• _What you are asked to do_:
The answer is the set of lines that include "pose", copied from the data below.

───

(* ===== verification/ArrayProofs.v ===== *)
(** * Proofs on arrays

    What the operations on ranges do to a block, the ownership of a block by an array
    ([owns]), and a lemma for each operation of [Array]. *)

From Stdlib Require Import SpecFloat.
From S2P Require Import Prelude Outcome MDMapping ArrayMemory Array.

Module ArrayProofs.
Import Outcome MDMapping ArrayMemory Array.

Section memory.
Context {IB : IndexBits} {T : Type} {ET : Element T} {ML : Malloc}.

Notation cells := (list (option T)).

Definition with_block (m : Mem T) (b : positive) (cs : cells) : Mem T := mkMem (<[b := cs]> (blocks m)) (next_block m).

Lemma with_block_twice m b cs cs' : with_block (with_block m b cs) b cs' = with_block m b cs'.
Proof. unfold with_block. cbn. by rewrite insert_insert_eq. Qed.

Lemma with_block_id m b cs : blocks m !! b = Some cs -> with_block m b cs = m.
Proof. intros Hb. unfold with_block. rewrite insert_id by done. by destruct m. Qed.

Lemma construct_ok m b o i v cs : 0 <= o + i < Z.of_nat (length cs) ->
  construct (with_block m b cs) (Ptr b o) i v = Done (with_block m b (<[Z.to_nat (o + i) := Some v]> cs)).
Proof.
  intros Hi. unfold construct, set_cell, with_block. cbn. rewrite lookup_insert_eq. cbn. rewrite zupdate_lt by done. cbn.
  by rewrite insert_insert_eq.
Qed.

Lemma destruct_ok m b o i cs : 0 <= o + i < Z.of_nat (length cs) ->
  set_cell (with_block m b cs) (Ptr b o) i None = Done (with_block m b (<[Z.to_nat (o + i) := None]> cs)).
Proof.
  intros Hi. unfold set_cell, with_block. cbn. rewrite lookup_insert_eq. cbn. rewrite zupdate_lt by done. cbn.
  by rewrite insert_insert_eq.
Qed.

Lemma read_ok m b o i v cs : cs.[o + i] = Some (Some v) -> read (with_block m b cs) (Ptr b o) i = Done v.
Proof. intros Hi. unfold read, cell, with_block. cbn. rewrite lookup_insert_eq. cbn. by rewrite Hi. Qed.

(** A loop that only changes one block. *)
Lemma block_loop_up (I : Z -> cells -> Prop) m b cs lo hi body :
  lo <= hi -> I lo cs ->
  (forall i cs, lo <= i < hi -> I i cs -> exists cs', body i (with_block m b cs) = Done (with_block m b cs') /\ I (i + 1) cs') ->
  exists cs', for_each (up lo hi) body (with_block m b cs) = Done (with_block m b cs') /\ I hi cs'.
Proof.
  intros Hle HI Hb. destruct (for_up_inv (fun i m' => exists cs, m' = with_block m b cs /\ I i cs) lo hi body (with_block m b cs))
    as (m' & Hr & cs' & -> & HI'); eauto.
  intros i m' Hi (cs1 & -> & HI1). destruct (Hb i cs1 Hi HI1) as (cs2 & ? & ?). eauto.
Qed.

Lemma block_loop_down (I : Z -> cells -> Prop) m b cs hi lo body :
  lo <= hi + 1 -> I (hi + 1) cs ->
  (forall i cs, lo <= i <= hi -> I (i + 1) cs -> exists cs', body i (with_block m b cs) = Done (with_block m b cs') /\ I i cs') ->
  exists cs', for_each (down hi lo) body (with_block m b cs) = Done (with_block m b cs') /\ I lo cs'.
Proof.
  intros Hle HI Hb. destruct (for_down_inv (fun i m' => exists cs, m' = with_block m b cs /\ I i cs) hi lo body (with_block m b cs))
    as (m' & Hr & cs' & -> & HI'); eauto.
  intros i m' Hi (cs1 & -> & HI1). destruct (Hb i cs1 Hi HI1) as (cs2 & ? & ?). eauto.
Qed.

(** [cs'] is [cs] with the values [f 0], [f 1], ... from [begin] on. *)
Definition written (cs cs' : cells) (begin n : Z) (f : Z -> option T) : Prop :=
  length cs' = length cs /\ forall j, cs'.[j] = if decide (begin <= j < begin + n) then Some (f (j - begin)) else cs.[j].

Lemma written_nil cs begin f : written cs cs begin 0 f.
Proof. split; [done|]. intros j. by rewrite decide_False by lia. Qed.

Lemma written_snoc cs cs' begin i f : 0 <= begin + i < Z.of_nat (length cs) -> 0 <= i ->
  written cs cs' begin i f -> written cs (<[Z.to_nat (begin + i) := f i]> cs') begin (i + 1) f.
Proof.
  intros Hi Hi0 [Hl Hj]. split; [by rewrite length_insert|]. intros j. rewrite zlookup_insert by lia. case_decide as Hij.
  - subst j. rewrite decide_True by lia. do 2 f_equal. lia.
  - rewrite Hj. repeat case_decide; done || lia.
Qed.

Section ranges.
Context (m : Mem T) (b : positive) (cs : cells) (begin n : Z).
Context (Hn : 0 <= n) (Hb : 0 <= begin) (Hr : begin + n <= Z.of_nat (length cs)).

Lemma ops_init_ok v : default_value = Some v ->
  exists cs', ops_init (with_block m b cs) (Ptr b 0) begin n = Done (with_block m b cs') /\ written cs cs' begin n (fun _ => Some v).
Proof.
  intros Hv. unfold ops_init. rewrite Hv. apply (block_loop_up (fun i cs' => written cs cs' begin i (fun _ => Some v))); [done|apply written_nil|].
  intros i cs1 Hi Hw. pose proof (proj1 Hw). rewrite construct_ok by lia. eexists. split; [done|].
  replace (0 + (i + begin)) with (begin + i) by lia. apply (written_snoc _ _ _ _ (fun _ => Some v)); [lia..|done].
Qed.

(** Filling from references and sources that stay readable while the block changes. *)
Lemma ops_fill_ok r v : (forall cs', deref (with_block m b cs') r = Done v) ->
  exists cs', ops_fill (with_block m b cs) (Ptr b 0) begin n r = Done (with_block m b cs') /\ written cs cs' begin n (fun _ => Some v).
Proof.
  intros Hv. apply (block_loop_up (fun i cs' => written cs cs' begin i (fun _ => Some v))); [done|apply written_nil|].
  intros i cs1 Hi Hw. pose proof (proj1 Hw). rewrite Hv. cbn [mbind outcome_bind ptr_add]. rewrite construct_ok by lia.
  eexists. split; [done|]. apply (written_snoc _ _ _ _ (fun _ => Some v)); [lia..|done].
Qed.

───

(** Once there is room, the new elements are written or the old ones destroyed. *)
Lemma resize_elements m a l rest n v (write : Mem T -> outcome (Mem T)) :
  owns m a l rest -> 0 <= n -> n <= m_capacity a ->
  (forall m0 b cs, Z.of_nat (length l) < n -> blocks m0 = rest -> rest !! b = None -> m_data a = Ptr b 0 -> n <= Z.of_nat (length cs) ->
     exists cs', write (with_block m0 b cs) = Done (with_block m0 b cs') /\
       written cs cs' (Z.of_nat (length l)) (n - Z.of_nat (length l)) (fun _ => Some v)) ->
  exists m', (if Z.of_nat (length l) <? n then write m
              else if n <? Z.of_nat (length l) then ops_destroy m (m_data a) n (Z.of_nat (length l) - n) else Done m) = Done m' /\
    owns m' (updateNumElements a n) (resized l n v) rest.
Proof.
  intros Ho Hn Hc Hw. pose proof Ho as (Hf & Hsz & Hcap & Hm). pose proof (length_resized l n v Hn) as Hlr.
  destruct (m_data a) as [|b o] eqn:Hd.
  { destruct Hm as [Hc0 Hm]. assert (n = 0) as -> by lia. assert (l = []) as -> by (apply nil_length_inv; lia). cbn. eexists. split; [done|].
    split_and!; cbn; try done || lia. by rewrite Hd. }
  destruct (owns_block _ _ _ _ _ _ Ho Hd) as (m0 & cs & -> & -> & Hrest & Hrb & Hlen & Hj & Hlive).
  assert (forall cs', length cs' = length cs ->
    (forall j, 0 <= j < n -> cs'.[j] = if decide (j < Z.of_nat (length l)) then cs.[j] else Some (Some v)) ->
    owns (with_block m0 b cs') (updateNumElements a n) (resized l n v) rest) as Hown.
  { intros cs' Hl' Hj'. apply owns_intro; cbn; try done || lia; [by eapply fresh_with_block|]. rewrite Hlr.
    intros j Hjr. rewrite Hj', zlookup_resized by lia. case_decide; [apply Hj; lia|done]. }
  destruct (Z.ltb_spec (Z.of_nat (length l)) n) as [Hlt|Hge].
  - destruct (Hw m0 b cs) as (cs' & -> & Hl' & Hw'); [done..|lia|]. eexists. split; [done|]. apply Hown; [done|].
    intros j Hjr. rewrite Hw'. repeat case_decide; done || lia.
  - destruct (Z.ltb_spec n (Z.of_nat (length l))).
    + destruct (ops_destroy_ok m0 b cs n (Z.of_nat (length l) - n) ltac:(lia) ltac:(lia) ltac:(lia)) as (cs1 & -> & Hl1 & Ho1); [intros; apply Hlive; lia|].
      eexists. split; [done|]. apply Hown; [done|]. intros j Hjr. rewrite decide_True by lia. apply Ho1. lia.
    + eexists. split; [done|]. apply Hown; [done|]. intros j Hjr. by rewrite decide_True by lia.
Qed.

───

• _Response for this exercise_:
  intros i cs1 Hi Hw. pose proof (proj1 Hw). rewrite construct_ok by lia. eexists. split; [done|].
  intros i cs1 Hi Hw. pose proof (proj1 Hw). rewrite Hv. cbn [mbind outcome_bind ptr_add]. rewrite construct_ok by lia.
  intros Ho Hn Hc Hw. pose proof Ho as (Hf & Hsz & Hcap & Hm). pose proof (length_resized l n v Hn) as Hlr.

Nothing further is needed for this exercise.